Spis treści
Obawy rolników
Rolnicy z województwa lubelskiego wyrażają swoje zaniepokojenie w związku z planowaną umową handlową między Unią Europejską a Ukrainą, która ma wejść w życie 6 czerwca. Ich głównym zastrzeżeniem jest potencjalne otwarcie rynku unijnego na produkty rolne z Ukrainy, które nie muszą spełniać rygorystycznych norm produkcji obowiązujących w UE.
Nikt z nas nie ma wątpliwości, że Ukrainie trzeba pomagać i Ukrainy nie wolno zostawiać samej, ale nie może się to odbywać kosztem polskich i europejskich rolników, a zasady handlu tworzone w tej chwili przez Komisję Europejską muszą uwzględniać te interesy – powiedział na konferencji prasowej europoseł Krzysztof Hetman (PSL).
Rolnicy obawiają się, że napływ tańszych produktów z Ukrainy, które nie spełniają unijnych standardów, może doprowadzić do niekontrolowanego zalewu rynku, co z kolei zagrozi ich konkurencyjności i przetrwaniu gospodarstw.
Wspólne stanowisko rolników
Podczas spotkania przedstawicieli organizacji rolniczych z województwa lubelskiego, w którym uczestniczył europoseł Krzysztof Hetman, ustalono wspólne stanowisko sprzeciwiające się liberalizacji zasad handlu z Ukrainą. Stanowisko to ma być przekazane do Komisji Europejskiej oraz wszystkich posłów Parlamentu Europejskiego.
Prezes Zarządu Lubelskiego Stowarzyszenia Rolniczego Jarosław Miściur wyraził swoje obawy dotyczące nowej umowy handlowej z Ukrainą, podkreślając potrzebę uwzględnienia głosu rolników w negocjacjach.
To nie może się odbywać bez uzgodnienia, bez głosu strony rolniczej.
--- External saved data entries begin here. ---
Lemma treeWrite_ok t pageID (page : list byte) :
  0 <= pageID < 2 ^ 51 - 1 ->
  exists t',
    treeWrite t pageID page = (None, t')
    /\ content (file (pager t'))
       = pwrite (content (file (pager t))) (Z.to_nat (pageID * PageSize)) page
    /\ fileSize (pager t')
       = Z.max (fileSize (pager t)) (pageID * PageSize + PageSize)
    /\ numPages (pager t')
       = (if pageID * PageSize + PageSize >? fileSize (pager t)
          then pageID + 1 else numPages (pager t))
    /\ rootPageID t' = rootPageID t
    /\ degree t' = degree t.
Proof.
  intros H. unfold treeWrite, WritePage, File_WriteAt.
  rewrite page_offset by assumption.
  destruct (pageID * PageSize <? 0) eqn:E0; [hlia|].
  rewrite wrap64_id by (unfold is_int64; hlia).
  destruct (pageID * PageSize + PageSize >? fileSize (pager t)) eqn:E;
    cbn; eexists; (split; [reflexivity|]); cbn; repeat split; try lia.
  replace (pageID * PageSize + PageSize) with ((pageID + 1) * PageSize) by lia.
  apply quot_page_multiple.
Qed.

Lemma treeWrite_same t pageID (page : list byte) t' :
  0 <= pageID < 2 ^ 51 - 1 -> length page = Z.to_nat PageSize ->
  treeWrite t pageID page = (None, t') ->
  readable t' pageID /\ pageAt t' pageID = page.
Proof.
  intros H L W. destruct (treeWrite_ok t pageID page H)
    as (t'' & W' & C & F & _). rewrite W in W'. injection W' as <-.
  split.
  - repeat split; try lia.
    + rewrite F. hlia.
    + rewrite C, length_pwrite, L. hlia.
  - unfold pageAt. rewrite C, <- L. apply load_pwrite_same.
Qed.

Lemma treeWrite_other t pageID (page : list byte) t' q :
  0 <= pageID < 2 ^ 51 - 1 -> length page = Z.to_nat PageSize ->
  treeWrite t pageID page = (None, t') ->
  readable t q -> q <> pageID ->
  readable t' q /\ pageAt t' q = pageAt t q.
Proof.
  intros H L W (Q1 & Q2 & Q3) Hne. destruct (treeWrite_ok t pageID page H)
    as (t'' & W' & C & F & _). rewrite W in W'. injection W' as <-.
  split.
  - repeat split; try lia.
    rewrite C, length_pwrite. lia.
  - unfold pageAt. rewrite C. apply load_pwrite_other; rewrite ?L; hlia.
Qed.

Lemma only_reads_readable t t' q :
  only_reads t t' -> readable t q -> readable t' q /\ pageAt t' q = pageAt t q.
Proof.
  intros (C & F & _) (Q1 & Q2 & Q3). unfold readable, pageAt.
  rewrite C, F. auto.
Qed.

Lemma treeAllocate_spec t :
  pager_wf (pager t) ->
  exists t',
    treeAllocate t = (numPages (pager t), t')
    /\ content (file (pager t')) = content (file (pager t))
    /\ fileSize (pager t') = fileSize (pager t) + PageSize
    /\ numPages (pager t') = numPages (pager t) + 1
    /\ rootPageID t' = rootPageID t
    /\ degree t' = degree t.
Proof.
  intros (A & L & B). unfold sizes_agree in A.
  unfold treeAllocate, AllocatePage. cbn. eexists. split; [reflexivity|].
  cbn. repeat split; apply wrap64_id; unfold is_int64; hlia.
Qed.

Lemma pager_wf_readable t q :
  pager_wf (pager t) -> 0 <= q < numPages (pager t) -> readable t q.
Proof.
  intros (A & L & B) Hq. unfold sizes_agree in A. unfold readable.
  rewrite L, A. hlia.
Qed.

(** ** Page images *)

Lemma length_pairsAt (page : list byte) : forall n off,
  length (pairsAt page off n) = n.
Proof. induction n; intros off; cbn; [reflexivity|now rewrite IHn]. Qed.
Definition progress_hook_body (download_id : string) (d : gmap string pyval) : M unit :=
  let status := dict_get d "status" in
  if decide (status = PStr "downloading") then
    let total := event_total d in
    let downloaded := event_downloaded d in
    let! pos := lift (total_is_positive total) in
    let! percent := (if pos : bool then
                       let! q := lift (py_truediv downloaded total) in
                       ret (PFloat (py_min (q * Qc_100)%Qc Qc_999_10))
                     else ret (PInt 0)) in
    let progress_data :=
      downloading_snapshot (py_round2 percent) downloaded total
        (dict_get_default d "speed" (PInt 0)) (dict_get_default d "eta" (PInt 0)) in
    store_set download_id progress_data ;;;
    print (LogProgress download_id percent)
  else if decide (status = PStr "finished") then
    store_set download_id processing_snapshot ;;;
    print (LogFinished download_id)
  else ret ().

Definition progress_hook (download_id : string) (d : gmap string pyval) : M unit :=
  try_except (progress_hook_body download_id d)
             (λ e, print (LogHookError download_id e)).

(** ** Python string operations

    Strings are byte strings; case mapping and character classes are the
    ASCII ones. *)

Definition char_in (c : ascii) (set : string) : bool :=
  existsb (Ascii.eqb c) (list_ascii_of_string set).

Definition is_upper (c : ascii) : bool :=
  let n := nat_of_ascii c in ((65 <=? n) && (n <=? 90))%nat.
Definition is_lower (c : ascii) : bool :=
  let n := nat_of_ascii c in ((97 <=? n) && (n <=? 122))%nat.
Definition is_digit (c : ascii) : bool :=
  let n := nat_of_ascii c in ((48 <=? n) && (n <=? 57))%nat.
Definition is_alpha (c : ascii) : bool := is_upper c || is_lower c.
(** [str.isspace] on ASCII: TAB..CR, FS..US and space. *)
Definition is_space (c : ascii) : bool :=
  let n := nat_of_ascii c in
  (((9 <=? n) && (n <=? 13)) || ((28 <=? n) && (n <=? 32)))%nat.

Definition lower_char (c : ascii) : ascii :=
  if is_upper c then ascii_of_nat (nat_of_ascii c + 32) else c.

(** [s.lower()] *)
Fixpoint lower (s : string) : string :=
  match s with
  | EmptyString => EmptyString
  | String c s' => String (lower_char c) (lower s')
  end.

(** [s.startswith(p)] *)
Fixpoint startswith (s p : string) : bool :=
  match p, s with
  | EmptyString, _ => true
  | String a p', String b s' => Ascii.eqb b a && startswith s' p'
  | String _ _, EmptyString => false
  end.

(** [needle in s] *)
Fixpoint contains (needle s : string) : bool :=
  startswith s needle ||
  match s with
  | EmptyString => false
  | String _ s' => contains needle s'
  end.

Fixpoint drop_str (n : nat) (s : string) : string :=
  match n, s with
  | O, _ => s
  | S n', String _ s' => drop_str n' s'
  | S _, EmptyString => EmptyString
  end.

(** [s.endswith(suf)] *)
Definition endswith (s suf : string) : bool :=
  (String.length suf <=? String.length s)%nat &&
  String.eqb (drop_str (String.length s - String.length suf) s) suf.

(** [s.replace(old, new)] for a non-empty [old]: non-overlapping
    occurrences, left to right.  [skip] counts the characters of a matched
    occurrence still to be passed over. *)
Fixpoint replace_from (old new : string) (skip : nat) (s : string) : string :=
  match s with
  | EmptyString => EmptyString
  | String c s' =>
      match skip with
      | S k => replace_from old new k s'
      | O => if startswith s old
             then new +:+ replace_from old new (String.length old - 1) s'
             else String c (replace_from old new 0 s')
      end
  end.

Definition replace (old new s : string) : string := replace_from old new 0 s.

(** [s.partition(c)]: the text before the first [c] and, when [c] occurs,
    the text after it. *)
Fixpoint partition (c : ascii) (s : string) : string * option string :=
  match s with
  | EmptyString => (EmptyString, None)
  | String a s' =>
      if Ascii.eqb a c then (EmptyString, Some s')
      else let '(h, t) := partition c s' in (String a h, t)
  end.

(** [s.split(c)[0]] *)
Definition split_head (c : ascii) (s : string) : string := fst (partition c s).

(** [s.split(c)] *)
Fixpoint split_on (c : ascii) (s : string) : list string :=
  match s with
  | EmptyString => [EmptyString]
  | String a s' =>
      if Ascii.eqb a c then EmptyString :: split_on c s'
      else match split_on c s' with
           | h :: t => String a h :: t
           | [] => [String a EmptyString]
           end
  end.

(** The text before the last [c], when [c] occurs. *)
Fixpoint before_last (c : ascii) (s : string) : option string :=
  match s with
  | EmptyString => None
  | String a s' =>
      match before_last c s' with
      | Some t => Some (String a t)
      | None => if Ascii.eqb a c then Some EmptyString else None
      end
  end.
(** C5.  On a non-empty list every [list_out[0]] that [merge] and
    [_assert_same_attrs] evaluate is in bounds, so neither ends in
    [IndexError]; on the empty list [merge] fails with [IndexError] and
    returns no output. *)
Theorem merge_index_in_bounds :
  (∀ list_out, list_out ≠ [] →
     (∃ o0, getitem list_out 0 = Ok o0) ∧
     _assert_same_attrs list_out ≠ Raise "IndexError" ∧
     merge list_out ≠ Raise "IndexError") ∧
  merge (@nil (EvaluatorOutput pyfloat ndarray)) = Raise "IndexError" ∧
  ∀ r, merge [] ≠ Ok r.
Proof.
  split; [|by split].
  intros [|o l] Hne; [done|]. split; [by exists o|].
  unfold merge. rewrite _assert_same_attrs_cons.
  destruct (for_each_assert_cases
              (fun o' => np_array_equal (_not_none o) (_not_none o')) l) as [->| ->];
    by split.
Qed.

(** C6.  [merge [o]] wraps each present attribute of [o] in a sequence of
    length one and leaves each absent attribute absent. *)
Theorem merge_singleton o :
  merge [o] = Ok (mkEvaluatorOutput (wrap (scalar o)) (wrap (image o)) (wrap (video o))).
Proof.
  rewrite merge_cons_ok; [|intros o' Ho'; inversion Ho'].
  destruct o as [[|a|l] [|b|m] [|c|n]]; reflexivity.
Qed.

(** C7.  On a non-empty list whose items share one presence pattern,
    [merge] does not flatten: an item's attribute that is a sequence is one
    nested item of the merged sequence, at the item's position, and the
    merged sequence is as long as the list. *)
Theorem merge_no_flattening list_out :
  list_out ≠ [] →
  same_presence list_out →
  ∃ r, merge list_out = Ok r ∧
       nesting_kept scalar list_out r ∧
       nesting_kept image list_out r ∧
       nesting_kept video list_out r.
Proof.
  intros Hne Hsame. destruct list_out as [|o l]; [done|].
  assert (∀ o', o' ∈ o :: l → presence_pattern o' = presence_pattern o) as Hall.
  { intros o' Ho'. apply Hsame; [exact Ho'|apply list_elem_of_here]. }
  eexists. split; [apply merge_cons_ok; by apply same_presence_head|].
  repeat split; (eapply collect_nesting_kept; [|reflexivity]); intros o' Ho'.
  - by apply presence_scalar, Hall.
  - by apply presence_image, Hall.
  - by apply presence_video, Hall.
Qed.

End MergeClaims.

(** * The claims about [log] *)

Section LogClaims.

Context {pyfloat ndarray : Type}.
Context (np_mean : pyval pyfloat → result pyfloat).
Implicit Types (o : EvaluatorOutput pyfloat ndarray) (σ : state pyfloat ndarray)
  (c : call pyfloat ndarray) (cs : list (call pyfloat ndarray)).

Lemma fan_out_elem (send : pyval ndarray → Z → string → string → call pyfloat ndarray)
    (v : pyval ndarray) (global_step : Z) (name prefix : string) c :
  c ∈ fan_out send v global_step name prefix →
  ∃ x n, c = send x global_step n prefix.
Proof.
  destruct v as [|a|l]; cbn [fan_out].
  - intros H. inversion H.
  - intros ->%list_elem_of_singleton. eauto.
  - intros (i & x & -> & _)%elem_of_lookup_imap. eauto.
Qed.

Lemma filter_keep (f : call pyfloat ndarray → bool) cs :
  (∀ c, c ∈ cs → f c = true) → List.filter f cs = cs.
Proof.
  induction cs as [|c cs IH]; intros H; [reflexivity|]. simpl.
  rewrite (H c) by apply list_elem_of_here. f_equal.
  apply IH. intros c' Hc'. apply H. by apply list_elem_of_further.
Qed.

Lemma filter_drop (f : call pyfloat ndarray → bool) cs :
  (∀ c, c ∈ cs → f c = false) → List.filter f cs = [].
Proof.
  induction cs as [|c cs IH]; intros H; [reflexivity|]. simpl.
  rewrite (H c) by apply list_elem_of_here.
  apply IH. intros c' Hc'. apply H. by apply list_elem_of_further.
Qed.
Chcemy usiąść do rozmów, aby zabezpieczyć przyszłość naszych gospodarstw – powiedział.
Rolnicy domagają się transparentności w procesie negocjacji oraz uwzględnienia ich głosu, podkreślając, że bezpieczeństwo Unii Europejskiej powinno opierać się na bezpieczeństwie żywnościowym, którego gwarancją są rolnicy.
Kontekst geopolityczny i zagrożenia
Krzysztof Hetman podkreślił, że obecna sytuacja geopolityczna i obawa przed wprowadzeniem ceł oraz wojną handlową z USA zwiększają presję na akceptację umowy z krajami Mercosuru.
Domagamy się transparentności w procesie negocjacji i uwzględniania głosu rolników, którzy poniosą największe konsekwencje tej umowy. Bezpieczeństwo Unii Europejskiej powinno opierać się nie tylko na potencjale militarnym, ale przede wszystkim na bezpieczeństwie żywnościowym, którego gwarancją są rolnicy – napisano w stanowisku.
Polski rząd i minister rolnictwa starają się zbudować w UE tzw. „większość blokującą” dla umowy z Mercosur, jednak niepewność polityczna i gospodarcza sprawiają, że coraz więcej osób skłania się do jej akceptacji.
Przyszłość umowy handlowej
5 czerwca kończy się ważność rozporządzenia regulującego zasady handlu produktami rolnymi pomiędzy Ukrainą a UE. Rozporządzenie to, wprowadzone w 2022 roku, zliberalizowało zasady handlu, co wywołało liczne protesty rolnicze.
Hetman zapowiedział, że na przełomie kwietnia i maja zorganizuje w Parlamencie Europejskim wysłuchanie publiczne z udziałem przedstawicieli organizacji rolniczych z Polski i całej Europy. Celem jest wypracowanie wspólnego stanowiska, które uwzględni interesy rolników w negocjacjach nowej umowy handlowej z Ukrainą.
Rolnicy z Lubelszczyzny apelują o jawność negocjacji i uwzględnienie ich głosu, aby uniknąć sytuacji, w której ich interesy zostaną pominięte na rzecz liberalizacji handlu z Ukrainą. Ich działania mają na celu ochronę przyszłości polskiego rolnictwa i zapewnienie bezpieczeństwa żywnościowego w Unii Europejskiej.